Dataset entries:
--- START ---

(** ** Histories *)

Inductive op :=
| Create (id org tmpl rg wk st : string) (agent : option string)
| Status (id st : string) (msg : option string) (reason : string)
| Migrate (id target : string) | Complete (id wk : string) | FailPre (id : string) | FailPost (id msg : string)
| OrphansOn (wk msg : string) | RecoverStale (age : Z) | Orphans (live fails : string -> bool) | ReapPending (age : Z)
| Pause (id : string) | Resume (id : string) | Deep (id : string)
| Checkpoint (id org key : string) (size : Z) (rg tmpl : string) | Restored (id : string)
| Uploaded (key : string) (size : Z) | UploadFailed (key msg : string) | Wake (id wk uid : string)
| Restart (nano : string -> string) (wk : string) | Reconnect (wk : string) (running : list string)
| Pool (id tmpl rg wk : string) | Claim (locked : string -> bool) (org rg tmpl : string) (agent : option string)
| Wipe (id : string) | Reserve (locked : string -> bool) (rg tmpl : string) (n : nat)
| ClaimReserved (id org : string) (agent : option string) | Release (ids : list string)
| Scale (id org : string) (mem cpu disk : Z) | EndScale (id : string) | Delivered (ids : list string).

Definition step (now : Z) (o : op) (d : db) : db :=
  match o with
  | Create id org tmpl rg wk st agent => fst (CreateSandboxSessionWithStatus now d id org tmpl rg wk st agent)
  | Status id st msg reason => fst (updateSandboxSessionStatus now d id st msg reason)
  | Migrate id target => SetMigrating now d id target
  | Complete id wk => default d (CompleteMigration now d id wk)
  | FailPre id => FailMigration now d id
  | FailPost id msg => FailMigrationPostQMP now d id msg
  | OrphansOn wk msg => fst (MarkOrphanedOnWorker now d wk msg)
  | RecoverStale age => RecoverStaleMigrations now d age
  | Orphans live fails => fst (MarkOrphanedSandboxes now d live fails)
  | ReapPending age => fst (ReapStalePendingSessions now d age)
  | Pause id => fst (SetSandboxPaused now d id)
  | Resume id => SetSandboxResumed now d id
  | Deep id => fst (SetSandboxDeep now d id)
  | Checkpoint id org key size rg tmpl => fst (CreateHibernation now d id org key size rg tmpl)
  | Restored id => MarkHibernationRestored now d id
  | Uploaded key size => MarkHibernationUploaded now d key size
  | UploadFailed key msg => MarkHibernationUploadFailed d key msg
  | Wake id wk uid => UpdateSandboxSessionForWake now d id wk uid
  | Restart nano wk => fst (ReconcileWorkerSessions now nano d wk)
  | Reconnect wk running => fst (ReconcileWorkerReconnect now d wk running)
  | Pool id tmpl rg wk => CreatePooledSession now d id tmpl rg wk
  | Claim locked org rg tmpl agent => fst (ClaimPooledSession now d locked org rg tmpl agent)
  | Wipe id => WipePooled now d id
  | Reserve locked rg tmpl n => fst (ReservePooledForEdge now d locked rg tmpl n)
  | ClaimReserved id org agent => fst (ClaimReservedSession now d id org agent)
  | Release ids => fst (ReleaseEdgeReservations now d ids)
  | Scale id org mem cpu disk => RecordScaleEvent now d id org mem cpu disk
  | EndScale id => EndScaleEvent now d id
  | Delivered ids => DeleteLifecycleOutbox ids d
  end.

Definition ids (d : db) : list string := map sandbox_id (sessions d).

(** The statuses whose periods are billed. *)
Definition billable (s : string) : bool := is_in s ["running"; "pending"; "migrating"]%string.

(** A sandbox with a billable row. *)
Definition runs (d : db) (id : string) : bool :=
  existsb (fun r => same (sandbox_id r) id && billable (status r)) (sessions d).

(** What the callers respect: a new sandbox has a new name and starts running
    or pending; a status change is to one of the five statuses the code passes. *)
Definition allowed (d : db) (o : op) : bool :=
  match o with
  | Create id _ _ _ _ st _ => negb (is_in id (ids d)) && is_in st ["running"; "pending"]%string
  | Pool id _ _ _ => negb (is_in id (ids d))
  | Status _ st _ _ => is_in st ["running"; "hibernated"; "stopped"; "error"; "failed"]%string
  | _ => true
  end.

(** A history: the clock and the operation of each step, every step allowed
    and the clock never going back. *)
Fixpoint history (clock : Z) (d : db) (h : list (Z * op)) : bool :=
  match h with
  | [] => true
  | (now, o) :: h => (clock <=? now) && allowed d o && history now (step now o d) h
  end.

Definition run (d : db) (h : list (Z * op)) : db := fold_left (fun d '(now, o) => step now o d) h d.

Definition empty_db (subs : list subscription) : db :=
  {| sessions := []; scale_events := []; hibernations := []; outbox := []; subscriptions := subs |}.

(** ** The state machine of a status *)

Definition all_statuses : list string :=
  ["pooled"; "edge_reserved"; "pending"; "running"; "migrating"; "hibernated"; "stopped"; "error"; "failed"]%string.
Lemma gentle_count worker : gentle (countSandboxesOnWorker worker).
Proof. unfold countSandboxesOnWorker. gentle. Qed.

Lemma gentle_hibernate_all worker : gentle (hibernateAllOnWorker worker).
Proof. unfold hibernateAllOnWorker. gentle. Qed.

(** A count followed by the termination it guards. *)
Lemma count_then_terminate o n m fuel worker machine region more pre l1 e l2 (k : Z -> prog unit) :
  Forall (fun e => is_destroy e = false) pre -> is_destroy e = true ->
  (forall c, c <> 0 -> forall o n m pre l1, Forall (fun e => is_destroy e = false) pre ->
     (let '(_, _, _, l) := run o n m (k c) in pre ++ l = l1 ++ e :: l2) -> cleared worker l1) ->
  k 0 = terminate_drained has_store fuel worker machine region more ->
  (let '(_, _, _, l) := run o n m (bind (countSandboxesOnWorker worker) k) in pre ++ l = l1 ++ e :: l2) ->
  cleared worker l1.
Proof.
  intros Hpre He Hother H0. rewrite exec_bind.
  pose proof (count_zero o n m worker) as Hz. pose proof (gentle_run _ o n m (gentle_count worker)) as Hg.
  destruct (run o n m (countSandboxesOnWorker worker)) as [[[m1 n1] c] lc].
  destruct (decide (c = 0)) as [->|Hc].
  - destruct (Hz eq_refl) as (listing & -> & Hcount). rewrite H0. intros Heq.
    eapply (terminate_cleared o n1 m1 fuel worker machine region more pre listing l1 e l2); try done.
    destruct (run o n1 m1 _) as [[[m2 n2] u] l]. by rewrite <- app_assoc.
  - intros Heq. eapply (Hother c Hc o n1 m1 (pre ++ lc) l1); [by apply Forall_app|].
    destruct (run o n1 m1 (k c)) as [[[m2 n2] u] l]. by rewrite <- app_assoc.
Qed.
(** ** Waking *)

(** A wake goes where the checkpoint is: the worker chosen is the one that
    took it (known, not draining, below 90% on CPU, memory and disk, and
    reachable), or the upload is complete and the worker is one placement offers
    in the checkpoint's region; without either the wake is refused. *)
Theorem wake_worker_safe order r conn dial counts rr sess h :
  match wake_worker order r conn dial counts rr sess h with
  | inr w =>
      (Registry.GetWorker r (worker_id sess) = Some w /\ source_fit w = true /\
        fst (Registry.GetWorkerClient r (worker_id sess) conn dial) <> None) \/
      (h_UploadedAt h <> None /\
        option_map fst (fst (Registry.GetLeastLoadedWorker order r (h_Region h) counts rr)) = Some w)
  | inl pending => (pending = true <-> h_UploadedAt h = None)
  end.
Proof.
  unfold wake_worker. set (src := if same (worker_id sess) "" then None else _).
  assert (forall w, src = Some w -> Registry.GetWorker r (worker_id sess) = Some w /\ source_fit w = true /\
    fst (Registry.GetWorkerClient r (worker_id sess) conn dial) <> None) as Hsrc.
  { intros w. unfold src. destruct (same (worker_id sess) ""); [done|]. destruct (Registry.GetWorker r (worker_id sess)) as [x|]; [|done].
    destruct (source_fit x) eqn:Ef; [|done]. destruct (fst _) eqn:Ec; [|done]. intros [= <-]. done. }
  destruct src as [w|]; [left; by apply Hsrc|]. destruct (h_UploadedAt h) as [t|]; cbn [is_null]; [|done].
  destruct (fst (Registry.GetLeastLoadedWorker _ _ _ _ _)) as [[w a]|]; [by right|done].
Qed.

--- END ---

TASK REQUIREMENTS:
Where a line in the entries holds "Lemma", copy that line.

ANSWER AREA:
Lemma gentle_count worker : gentle (countSandboxesOnWorker worker).
Lemma gentle_hibernate_all worker : gentle (hibernateAllOnWorker worker).
Lemma count_then_terminate o n m fuel worker machine region more pre l1 e l2 (k : Z -> prog unit) :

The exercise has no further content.